The ultimate frisbee team is one such group Serfass is most grateful for. As Serfass puts it, the ten women on the team have almost nothing in common except frisbee and their love for God. Through these friendships, she has found the kind of community and conversations that she expected when she first decided to come to Wheaton. For Serfass, some of the sweetest moments are the conversations that happen on the way home from frisbee tournaments, or in the living room of the campus apartment she shares with two roommates. Now, as she prepares to graduate, Serfass also shares the campus with her younger sister, Ainsley ’26, who is a sophomore at Wheaton.

“She is like a little ray of sunshine,” Serfass said. “She just knows Jesus loves her, inside and out.”

With a deepening interest in justice, Serfass hopes to pursue law school in the future. Last summer, a friend handed her Chanel Miller’s memoir Know My Name (Viking, 2019), which documents Miller’s sexual assault case at Stanford University. Serfass realized that even cases that have relatively indisputable evidence can sometimes be very difficult to prosecute and Serfass wants to be one of the people advocating for victims.
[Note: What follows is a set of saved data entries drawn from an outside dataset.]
Lemma MIAddPostingList_ok s index IX w docid ps :
  index_rep s index IX -> fresh_store s -> plentiful (al s) -> tells IX w ->
  default ∅ (IX !! w) !! docid = None -> Z.of_nat (size IX) < capacity ->
  Z.of_nat (size (default ∅ (IX !! w))) < capacity ->
  exists index' s', MIAddPostingList index w docid ps s = Ok ((1, index'), s') /\
    index_rep s' index' (add_posting IX w docid ps) /\ fresh_store s' /\
    after (al s) (al s') /\ wps s' = wps s.
Proof.
  intros Hix Hfr Hp Ht Hnew Hcap1 Hcap2. unfold MIAddPostingList, add_posting.
  destruct (index_lookup s index IX w Hix Hp Ht) as (m1 & A1 & HL). cbn in HL.
  set (s1 := mkStore m1 (wps s) (wdss s)) in *.
  assert (Hp1 : plentiful (al s1)) by (by eapply after_plentiful).
  pose proof (fresh_later s m1 Hfr A1) as Hfr1. fold s1 in Hfr1.
  destruct Hix as [(kvs & Hrep & Hlen & Hfwd & Hbwd) Hne].
  assert (Hhash : forall w', is_Some (IX !! w') -> w' <> w -> FNVHash64 w' <> FNVHash64 w) by (intros; eauto).
  destruct (IX !! w) as [dm|] eqn:Hw; cbn [default from_option] in *; unfold id in *.
  - destruct HL as (p & d & R1 & Hd & Hds). step R1. cbn [Z.eqb Pos.eqb].
    destruct (release_after 1 m1) as (m2 & R2 & A2). rewrite bind_assoc. step (lift_ok _ s1 _ _ R2).
    set (s2 := mkStore m2 (wps s1) (wdss s1)). cbn [get_or]. rewrite bind_assoc, bind_ret, bind_ret.
    cbn [snd]. step (load_wds_ok s2 p d Hd). destruct Hds as (Hdw & kv2 & Hr2 & Hm2 & Hl2).
    assert (Hp2 : plentiful m2) by (by eapply after_plentiful).
    assert (Hr2' : t_rep m2 (docIDs d) kv2) by (by eapply t_rep_after).
    destruct (t_lookup_ok _ _ _ docid Hr2' Hp2) as (m3 & R3 & A3). rewrite Hm2, Hnew in R3.
    step (lift_ok _ s2 _ _ R3). cbn [Z.eqb ensure]. rewrite bind_ret.
    set (s3 := mkStore m3 (wps s2) (wdss s2)).
    destruct (t_insert_ok m3 (docIDs d) kv2 docid ps) as (d' & kv2' & m4 & R4 & A4 & Hr4 & E4);
      [by eapply t_rep_after|by eapply after_plentiful|by rewrite Hl2|].
    rewrite Hm2, Hnew in R4. step (lift_ok _ s3 _ _ R4). unfold bind at 1. cbn.
    assert (A14 : after m1 m4) by (by rewrite A2, A3). assert (A04 : after (al s) m4) by (by rewrite A1).
    exists index. eexists. split; [reflexivity|]. rewrite <- Hm2.
    assert (Hsz : size (<[w := <[docid := ps]> (list_to_map kv2)]> IX) = length kvs).
    { by rewrite map_size_insert_Some by (by eexists). }
    destruct (Hbwd w dm Hw) as (p0 & d0 & Hp0 & Hd0 & Hds0).
    assert (Hpp : p0 = p).
    { destruct (t_lookup_ok _ _ _ (FNVHash64 w) Hrep Hp) as (mx & Rx & _). rewrite Hp0 in Rx.
      unfold lift in R1. rewrite Rx in R1. by injection R1. }
    subst p0. rewrite Hd in Hd0. injection Hd0 as <-.
    split; [|split; [|by split]].
    + apply (index_store s _ _ kvs IX w p (mkWDS (wds_word d) d')); cbn; try done.
      * intros h q Hq _. apply Hfwd, Hq.
      * intros w' dm' Hm _. by apply Hbwd.
      * intros q d2 w2 dm2 Hq Hds2 Hw2 ->. rewrite Hd in Hq. injection Hq as <-.
        destruct Hds2 as [Hx _]. congruence.
      * by eapply t_rep_after.
      * apply insert_non_empty.
      * split; [done|]. exists kv2'. cbn. split_and!; [done|done|].
        rewrite <- E4. symmetry. apply map_size_list_to_map. by eapply t_rep_nodup.
    + destruct (fresh_later s m4 Hfr A04) as [F1 F2]. split; cbn in *; [done|].
      intros q [->|[_ Hq]]%lookup_insert_is_Some; [|by apply F2]. apply F2. by eexists.
  - assert (Hk : (list_to_map kvs : gmap Z positive) !! FNVHash64 w = None).
    { destruct (t_lookup_ok _ _ _ (FNVHash64 w) Hrep Hp) as (mx & Rx & _).
      unfold lift in HL. rewrite Rx in HL. by destruct (_ !! FNVHash64 w). }
    step HL. cbn [Z.eqb]. destruct (alloc_ok m1 Hp1) as (m2 & R2 & L2 & Hid). rewrite bind_assoc.
    step (lift_ok _ s1 _ _ R2). set (p := next_id m1) in *. set (s2 := mkStore m2 (wps s1) (wdss s1)).
    assert (A2 : after m1 m2) by (by eexists).
    destruct (t_alloc_ok (V := list Z) 32 m2) as (d & m3 & R3 & A3 & Hr3); [lia|by eapply after_plentiful|].
    rewrite bind_assoc. step (lift_ok _ s2 _ _ R3). cbn [get_or]. rewrite bind_assoc, bind_ret.
    rewrite bind_assoc. unfold bind at 1. cbn [store_wds modify al wps wdss].
    assert (Hp3 : plentiful m3) by (eapply after_plentiful; [exact A3|by eapply after_plentiful]).
    assert (A03 : after (al s) m3) by (by rewrite A1, A2).
    set (s3 := mkStore m3 (wps s) (<[p := mkWDS w d]> (wdss s))).
    destruct (t_insert_ok m3 index kvs (FNVHash64 w) p) as (index' & kvs' & m4 & R4 & A4 & Hr4 & E4);
      [by eapply t_rep_after|done|lia|]. rewrite Hk in R4.
    rewrite bind_assoc. step (lift_ok _ s3 _ _ R4). cbn [Z.eqb Pos.eqb ensure].
    rewrite bind_assoc, bind_ret, bind_ret.
    set (s4 := mkStore m4 (wps s3) (wdss s3)).
    assert (Hd4 : wdss s4 !! p = Some (mkWDS w d)) by (cbn; by rewrite lookup_insert_eq).
    step (load_wds_ok s4 p _ Hd4). cbn [docIDs wds_word].
    assert (Hp4 : plentiful m4) by (by eapply after_plentiful).
    destruct (t_lookup_ok m4 d [] docid) as (m5 & R5 & A5); [by eapply t_rep_after|done|].
    cbn in R5. rewrite lookup_empty in R5. step (lift_ok _ s4 _ _ R5). cbn [Z.eqb ensure]. rewrite bind_ret.
    set (s5 := mkStore m5 (wps s4) (wdss s4)).
    destruct (t_insert_ok m5 d [] docid ps) as (d' & kv2 & m6 & R6 & A6 & Hr6 & E6);
      [eapply t_rep_after; [|exact A5]; by eapply t_rep_after|by eapply after_plentiful|done|].
    cbn in R6. rewrite lookup_empty in R6. step (lift_ok _ s5 _ _ R6). unfold bind at 1. cbn.
    assert (A46 : after m4 m6) by (by rewrite A5). assert (A06 : after (al s) m6) by (by rewrite A03, A4).
    exists index'. eexists. split; [reflexivity|]. rewrite insert_insert_eq.
    assert (Hpf : wdss s !! p = None).
    { destruct (wdss s !! p) eqn:E; [|done]. destruct Hfr1 as [_ F2]. cbn in F2.
      specialize (F2 p ltac:(by eexists)). unfold p in F2. lia. }
    split; [|split; [|by split]].
    + apply (index_store s _ _ kvs' IX w p (mkWDS w d')); cbn; try done.
      * intros h q. rewrite E4. intros [[<- _]|[_ Hq]]%lookup_insert_Some Hh; [done|]. by apply Hfwd.
      * intros w' dm' Hm Hw'. destruct (Hbwd w' dm' Hm) as (q & d2 & Hq & Hrest). exists q, d2.
        rewrite E4, lookup_insert_ne; [done|]. apply not_eq_sym, Hhash; [by eexists|done].
      * by rewrite E4, lookup_insert_eq.
      * intros q d2 w2 dm2 Hq _ _ ->. congruence.
      * by eapply t_rep_after.
      * rewrite map_size_insert_None, <- Hlen by done.
        apply (Permutation_length (l' := (FNVHash64 w, p) :: kvs)).
        eapply insert_new_perm; [by eapply t_rep_nodup..|done|done].
      * split; [done|]. exists kv2. cbn. split_and!; [done|by rewrite E6|].
        change (<[docid := ps]> ∅) with (<[docid := ps]> (list_to_map [] : postings)). rewrite <- E6.
        symmetry. apply map_size_list_to_map. by eapply t_rep_nodup.
    + destruct (fresh_later s m6 Hfr A06) as [F1 F2]. split; cbn in *; [done|].
      intros q [->|[_ Hq]]%lookup_insert_is_Some; [|by apply F2].
      pose proof (after_id _ _ A3). pose proof (after_id _ _ A4). pose proof (after_id _ _ A46). lia.
Qed.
As the first step toward that advocacy vision, Serfass will be living for a year in Bolivia and working as a legal intern with International Justice Mission, which works on behalf of victims of human trafficking, poverty, and other forms of injustice. In many ways, Serfass said, the decision to go to Bolivia with IJM is a culmination of many small moments and conversations with peers and mentors throughout her time at Wheaton.
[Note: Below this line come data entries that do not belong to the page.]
(* ===== verification/FileCrawlerSpec.v ===== *)
(** Crawling, part 2: after a crawl the document table and the index say of
    every file of the tree which words it has, and where. *)
From S2P Require Import Prelude Alloc HashTable Table DocTable FileParser FileParserSpec LinkedList LinkedListSpec MemIndex MemIndexSpec FileCrawler.
Open Scope Z_scope.

#[local] Arguments words : simpl never.

(** ** What a tree holds *)

(** Everything the reads of a file deliver. *)
Definition file_text (f : file_script) : list Z :=
  concat ((fun r => match r with ReadBytes bs => bs | ReadError _ => [] end) <$> f_reads f).

(** The regular files of a tree in the order they are visited, with their
    paths and texts. *)
Fixpoint tree_files (n : fs_node) (path : list Z) : list (list Z * list Z) :=
  match n with
  | RegularFile f => [(path, file_text f)]
  | Directory true entries =>
      (fix go (es : list (list Z * fs_node)) : list (list Z * list Z) :=
         match es with
         | [] => []
         | (name, n') :: es' =>
             (if skipped name then [] else tree_files n' (default [] (join_path path name))) ++ go es'
         end) entries
  | _ => []
  end.

(** The documents: the files with at least one word. *)
Definition has_words (x : list Z * list Z) : Prop := words x.2 <> [].
#[export] Instance has_words_dec x : Decision (has_words x).
Proof. unfold has_words. apply _. Defined.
Serfass is also grateful for the doors that have opened for her at Wheaton. After a discouraging season of applying to internships and grants, Serfass had received a lot of rejections. She was struggling to figure out her next steps, asking God what he was doing, and feeling like God was being silent. So when learned she was nominated and selected for one of two anonymously funded $5,000 scholarships from the College’s annual giving day in 2023, it felt like an answer to prayer and a confirmation: Yes, she is in the right place for right now.

“It was really reaffirming,” said Serfass. “Like I was supposed to be at Wheaton. It is my place.”